In reflection she openly shares the insights that arose while reviewing her actions in the course of her life. Audre Lorde's revelation flows into a powerful clarity:


“Within the war we are all waging with the forces of death, subtle and otherwise, conscious or not -I am not only a casualty, I am also a warrior”


A clarity that transformed into a passion for mapping a shared struggle of impact.


“Perhaps for some of you here today, I am the face of one of your fears. Because I am woman, because I am Black, because I am lesbian, because I am myself -- a Black woman warrior poet doing my work -- come to ask you, are you doing yours?”


This statement, a naming of identity, not to claim the most endangered status but a beginning to a mapping conversation where people can engage and struggle across difference. Identity categories, even in their abundance, are umbrella terms that underlay a network of different power and privileges from person to person which also sit within a given context and herstory that should not be ignored if we are ever going to achieve bringing our “Whole-selves” into a community.


As she frames the question for community building by challenging the awareness of the audience and our collective mortality:


“For to survive in the mouth of this dragon we call america, we have had to learn this first and most vital lesson -- that we were never meant to survive.”


A challenge for us to mind our work. And what is the work? Audre demands of us to speak our truths, and not only to speak them but to transform ourselves by speaking from what could be viewed by some as our most vulnerable form -- to speak it from a place where you have the hope of being valued. Honesty is trust building.


“But for every real word spoken, for every attempt I had ever made to speak those truths for which I am still seeking, I had made contact with other women while we examined the words to fit a world in which we all believed, bridging our differences."


When we speak from that place of having hope: a hope that our words, lives, and experiences will not be dismissed, we are leaning in and demonstrating how we build collective trust. We are mining our pain to give voice from a place of sharing and learning. Not an easy thing to do when we are actually experiencing impacts of daily microaggressions of systemic oppression . The least we can do when we are all risking so much is to honor that disclosure with a transformation in our practice to each other.
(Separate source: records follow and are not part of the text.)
Lemma issued_not_granted i g s ls s' :
  ledger_ok s → u32 g → issued i g s → trace s ls s' → handle i g ∉ ls.
Proof.
  intros Hok Hg Hs Ht. revert Hok Hs. induction Ht as [s|s l r s' ls s'' Hp Hgr Ht IH
    |s j sl ls s'' Hj Ha Ht IH]; intros Hok Hs.
  - apply not_elem_of_nil.
  - pose proof Hgr as (j & sl & Hj & Hr & -> & ->).
    assert (Hok' : ledger_ok (installed s j sl r)) by (by apply installed_ok).
    assert (Hlk : leases (installed s j sl r) !! j = Some (mkSlot r (generation sl + 1) true))
      by (apply list_lookup_insert_eq; by eapply lookup_lt_Some).
    apply not_elem_of_cons. split.
    + destruct Hs as (slot & Hi & Hle). intros Heq.
      change (generation sl + 1) with (generation (mkSlot r (generation sl + 1) true)) in Heq.
      apply (handle_inj _ _ _ _ _ Hok' Hlk) in Heq as [-> ->]; [|by apply (ledger_slot s i slot)|done].
      simplify_eq/=. lia.
    + apply IH; [done|]. eapply issued_trace; [done|]. by eapply trace_one.
  - apply IH; [by apply released_ok|]. eapply issued_trace; [done|].
    eapply trace_revoke; eauto using trace.
Qed.

Lemma trace_NoDup s ls s' : ledger_ok s → trace s ls s' → NoDup ls.
Proof.
  intros Hok Ht. revert Hok. induction Ht as [s|s l r s' ls s'' Hp Hgr Ht IH
    |s j sl ls s'' Hj Ha Ht IH]; intros Hok.
  - constructor.
  - destruct Hgr as (j & sl & Hj & Hr & -> & ->).
    assert (Hok' : ledger_ok (installed s j sl r)) by (by apply installed_ok).
    assert (Hlk : leases (installed s j sl r) !! j = Some (mkSlot r (generation sl + 1) true))
      by (apply list_lookup_insert_eq; by eapply lookup_lt_Some).
    constructor; [|by auto]. eapply issued_not_granted; [done| |by eexists|done].
    by apply (ledger_slot _ _ _ Hok' Hlk).
  - by apply IH, released_ok.
Qed.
Speaking from that raw place can be frightening when there is unclear historical demonstration of accountability to others, historical context and ourselves. Being willing to transform silence into language and action is the act of having self-awareness, being centered in your story, sharing your truth, and generating a collective picture where each feels their "whole-selves" and truth are represented. The transformation happens within the accountability. It is achievable. When it is not achieved it is easy to spot other motives at play.


These actions are not small and we have to build conversations, communities, and work that revers struggling across difference. Because lingering in theory without putting it into new practice is GASLIGHTING 101 for communities and individuals. The pain we are experiencing in our lives is NOT theoretical – it is practiced daily upon us. So how could theory without practice solve them? Being unaccountable in our practice also replicates the harm of the things we seek to change.


When we are moving in our "whole-selves" collectively we can build stronger bonds of community and legacy. Yes, that may mean that at some time each of us might be lone voice of dissent, but if we can be honest, work toward finding common agreement our differences will be our collective liberatory power.